In dealing with patients who possess this peculiarity
of mentality, it is necessary to manage them at first in accordance with
that peculiarity. It is often necessary to take advantage of every whimsy
in order to secure the obedience to hygienic procedures and the cooperation
necessary in making the structural corrections which are essential to recovery.
The aim should be to appeal to the logical faculties and the common sense
of the patient whenever possible; but if he has no common sense and his
logic is one-sided, if he has nothing perceptible but an accumulation of
whimsies and habits, then those whimsies must serve as a basis for the
development of new habits and a saner mentality. Again, it must be remembered
that the development of the neurons concerned in any reaction makes that
reaction the more liable to recur under similar conditions. If the patient
can be induced to act as a reasonable and obedient being in a few simple
matters, he may gradually be taught to care for his body and to cooperate
with the physician in a comparatively sensible manner. As the rational
physician works to secure better circulation, better structural relations
of the different parts of the body, the conditions needful for the maintenance
of proper nutritive conditions for every part of the body, as he explains
these things in a manner suitable to the understanding of the patient,
the educational factors are being met with the greatest wisdom. The very
fact that the patient yields even the faint obedience of turning over upon
the treating table is a foundation for the educational factor needed in
these cases.
The Fetal Position
The position which the body assumes under the effects
of certain physiological and pathological conditions of the cortical neurons
is of interest in this connection.
The tendency to assume the fetal position under stress of the depressing
emotions is well known. This position is that which places the least tension
upon the larger veins of the body, and thus it decreases the rapidity with
which the blood reaches the right ventricle of the heart. The amount of
blood flowing to the lungs is thus decreased, the rapidity of the heart’s
action is lessened, and the arterial pressure is decreased. This is associated
with the lack of the normal oxygenation of the blood and thus of the tissues,
including those of the nervous system. It is not now evident whether any
beneficent reaction can be associated with this series of events, which
at first view appear to be rather malevolent, so far as the physiological
effects are concerned. The effects produced in consciousness by these physiological
occurrences are those associated with inefficient activities of the cortical
neurons in general, namely, a feeling of weakness and inefficiency and
the persistence of the images associated with depressing and unpleasant
circumstances.
The fetal position must be that associated with the
most efficient growth, else it would have become lost in the process of
phylogenetic development.
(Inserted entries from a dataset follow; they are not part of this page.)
Lemma join_all_no_tx handles run :
  join_all handles (MkBooting run ∅) = Some (MkBooting (run ∖ list_to_set handles) ∅).
Proof.
  revert run. induction handles as [|i handles IH]; intros run; cbn.
  - by rewrite difference_empty_L.
  - rewrite decide_False by set_solver. rewrite IH. f_equal. f_equal. set_solver.
Qed.

(** The thread that fails first, and what it reports. *)
Definition first_failure (shards : nat → startup) (acceptor_start : startup) (i n : nat)
  : option string :=
  match list_find (λ j, is_Some (start_error "shard" (shards j))) (seq i n) with
  | Some (_, j) => start_error "shard" (shards j)
  | None => start_error "accept" acceptor_start
  end.

Lemma first_failure_S shards acc i n :
  first_failure shards acc i (S n)
  = match start_error "shard" (shards i) with
    | Some e => Some e
    | None => first_failure shards acc (S i) n
    end.
Proof.
  unfold first_failure. cbn. destruct (start_error "shard" (shards i)) eqn:E.
  - rewrite decide_True by eauto. by rewrite E.
  - rewrite decide_False by (intros [? ?]; congruence).
    destruct (list_find _ (seq (S i) n)) as [[? ?]|]; done.
Qed.

Lemma spawn_loop_spec shards acc todo i b :
  running b = list_to_set (seq 0 i) →
  ∃ r b', spawn_loop shards acc i todo (seq 0 i) b = Some (r, b') ∧
    match first_failure shards acc i todo with
    | None => r = inr (seq 0 (S (i + todo))) ∧ running b' = list_to_set (seq 0 (S (i + todo)))
    | Some e => r = inl e ∧ running b' = ∅
    end.
Proof.
  assert (Hfail : ∀ j, join_all (seq 0 j) (MkBooting (list_to_set (seq 0 j)) ∅) = Some (MkBooting ∅ ∅))
    by (intros j; rewrite join_all_no_tx; do 2 f_equal; by rewrite difference_diag_L).
  assert (Hgrow : ∀ j, list_to_set (seq 0 j) ∪ {[j]} = (list_to_set (seq 0 (S j)) : gset nat))
    by (intros j; rewrite seq_S, list_to_set_app_L; cbn; by rewrite union_empty_r_L).
  revert i b. induction todo as [|todo IH]; intros i b Hb; cbn [spawn_loop].
  - unfold first_failure. cbn [seq list_find]. rewrite Nat.add_0_r.
    destruct (start_error "accept" acc) as [e|] eqn:E.
    + rewrite (await_ready_error _ _ _ _ _ E), Hb, Hfail. eauto.
    + rewrite (await_ready_up _ _ _ _ E). do 2 eexists. split; [done|]. cbn [running].
      change (0%nat :: seq 1 i) with (seq 0 (S i)). rewrite Hb, Hgrow. split; [by rewrite seq_S|done].
  - rewrite first_failure_S. destruct (start_error "shard" (shards i)) as [e|] eqn:E.
    + rewrite (await_ready_error _ _ _ _ _ E). cbn [running]. rewrite Hb, Hfail. eauto.
    + rewrite (await_ready_up _ _ _ _ E), <-Nat.add_succ_comm.
      change (seq 0 i ++ [i]) with (seq 0 i ++ [0 + i]%nat). rewrite <-seq_S. apply IH.
      cbn [running]. by rewrite Hb, Hgrow.
Qed.

(** C37: The sharded boot is all or nothing, and never hangs: either every
    shard (at least one) and the acceptor are up, or the error of the first
    thread that failed is reported and every thread already started has been
    joined. *)
Theorem spawn_all_or_nothing shards acceptor_start shard_count :
  ∃ r b, spawn shards acceptor_start shard_count = Some (r, b) ∧
    match first_failure shards acceptor_start 0 (Nat.max shard_count 1) with
    | None => r = inr (seq 0 (S (Nat.max shard_count 1)))
              ∧ running b = list_to_set (seq 0 (S (Nat.max shard_count 1)))
    | Some e => r = inl e ∧ running b = ∅
    end.
Proof. by apply spawn_loop_spec. Qed.

(** The second shard's runtime fails: its error is the boot's. *)
Example second_shard_fails :
  spawn (λ i, spawn_shard (λ _, None) (if (i =? 1)%nat then RuntimeFailed "EMFILE" else RuntimeBuilt) i)
    (spawn_acceptor (λ _, None) RuntimeBuilt None) 3
  = Some (inl "EMFILE", MkBooting ∅ ∅).
Proof. vm_compute. reflexivity. Qed.

(** The acceptor's listener cannot be registered: the shards are joined. *)
Example registration_fails :
  spawn (spawn_shard (λ _, None) RuntimeBuilt) (spawn_acceptor (λ _, None) RuntimeBuilt (Some "EBADF")) 2
  = Some (inl "EBADF", MkBooting ∅ ∅).
Proof. vm_compute. reflexivity. Qed.

(** ** Samples *)

Definition sample_accepted (n : nat) : Accepted :=
  MkAccepted n (MkSocketAddr (V4 127 0 0 1) 40000) (MkSocketAddr (V4 127 0 0 1) 9292).

(** Two shards, the emptier of which has panicked. *)
Definition one_down : Fleet ListMpsc.t nat :=
  MkFleet [MkShard ([], true, false) 0 [] ShardGone;
           MkShard ([], true, true) 2 [sample_accepted 1; sample_accepted 2] Serving]
    [true; true] 7%nat Permitted STATE_READY [].

Example hand_off_least_loaded_witness :
  ∃ f', accept_turn (Detached (sample_accepted 3)) one_down = Some f' ∧ live f' = [false; true].
Proof.
  destruct (hand_off_least_loaded one_down (sample_accepted 3)) as (f' & E & _).
  - reflexivity.
  - repeat constructor; done.
  - reflexivity.
  - exists f'. split; [exact E|]. vm_compute in E. injection E as <-. reflexivity.
Defined.

Example connections_accounted_witness :
  ∃ f : Fleet ListMpsc.t nat,
    steps fleet_step (fleet_new 2 8) f
    ∧ (available_permits (conn_limit f) + in_hand f + held f = 8)%nat ∧ available_permits (conn_limit f) = 7%nat.
Proof.
  eexists. assert (Hs : steps fleet_step (fleet_new 2 8 : Fleet ListMpsc.t nat)
    (set_acceptor Permitted 7%nat (fleet_new 2 8))).
  { eapply steps_cons; [apply (fs_accept Granted); reflexivity|apply steps_refl]. }
  split; [exact Hs|]. split; [|reflexivity].
  exact (proj1 (connections_accounted 2 8 _ eq_refl Hs)).
Defined.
The conditions associated with most efficient
growth are those most suitable for the repair of injured or diseased tissues.
It would seem probable that in some way this position is associated with
repair, and that, while the series of events as they occur under depressing
emotions seem to be rather malevolent than otherwise, it may be that the
ultimate tendency is to the relief of the high tension, the rest of the
neuron systems concerned, the elimination of the products of metabolism,
and the ultimate recovery from the condition of excessive emotional depression.
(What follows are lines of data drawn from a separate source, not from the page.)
Lemma kept_drop_ctx ctx h : kept h (drop_ctx ctx h).2.
Proof.
  unfold drop_ctx. destruct (h !! responder ctx) as [[n r]|] eqn:Hi; [|done].
  pose proof (kept_store _ _ _ _ _ Hi (abort_keeps r)) as He. unfold call in He.
  destruct (respond_500_if_unsent r) as [b r']. cbn in *. etrans; [exact He|apply kept_arc_drop].
Qed.

Lemma kept_abort_each l h : kept h (abort_each l h).2.
Proof.
  revert h. induction l as [|i l IH]; intros h; [done|]. cbn.
  destruct (upgrade i h) as [r|] eqn:Hu; [|apply IH]. destruct (upgrade_some _ _ _ Hu) as [n Hi].
  pose proof (kept_store _ _ _ _ _ Hi (abort_keeps r)) as He. unfold call in He.
  destruct (respond_500_if_unsent r) as [[] r']; cbn in *; [etrans; [exact He|apply IH]|exact He].
Qed.

Lemma kept_drain fuel s h : kept h (drain_lane fuel s h).2.2.
Proof.
  revert s h. induction fuel as [|fuel IH]; intros s h; [done|]. cbn.
  destruct (recv_lane s) as [[c|] s1]; [|done]. pose proof (kept_drop_ctx c h) as He.
  destruct (drop_ctx c h) as [[] h1]; cbn in *; [etrans; [exact He|apply IH]|exact He].
Qed.

Lemma kept_abort_slot s h : kept h (abort_slot s h).2.2.
Proof.
  unfold abort_slot. pose proof (kept_abort_each (current s) h) as He.
  destruct (abort_each (current s) h) as [[] h1]; cbn [snd] in *; [etrans; [exact He|apply kept_drain]|exact He].
Qed.
End kept.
The fetal position is that which is employed among
many of the prehistoric races in burial, as well as among many savages
of this day. Some of the very earliest remains of the Paleolithic man show
this position. The very earliest of the Egyptian remains show the same
position. All over the world the evidence is fairly conclusive that the
placing of the dead in the fetal position is constant. Among certain races
this position is assumed in sickness, and especially when death is imminent.
The position produces the sense of a lack of tension
and of inefficiency. The lowering of blood pressure under the influence
of the position is often considerable. Under certain abnormal conditions,
as in apoplexy, and when for any reason the lowering of the arterial pressure
is indicated, the position is often naturally and involuntarily assumed,
and is beneficial. If it is not assumed involuntarily, the body may be
placed in a similar position, in order that the arterial pressure may be
lessened in that manner unless some other factors of the case interfere
with the propriety of the assumption of such positions.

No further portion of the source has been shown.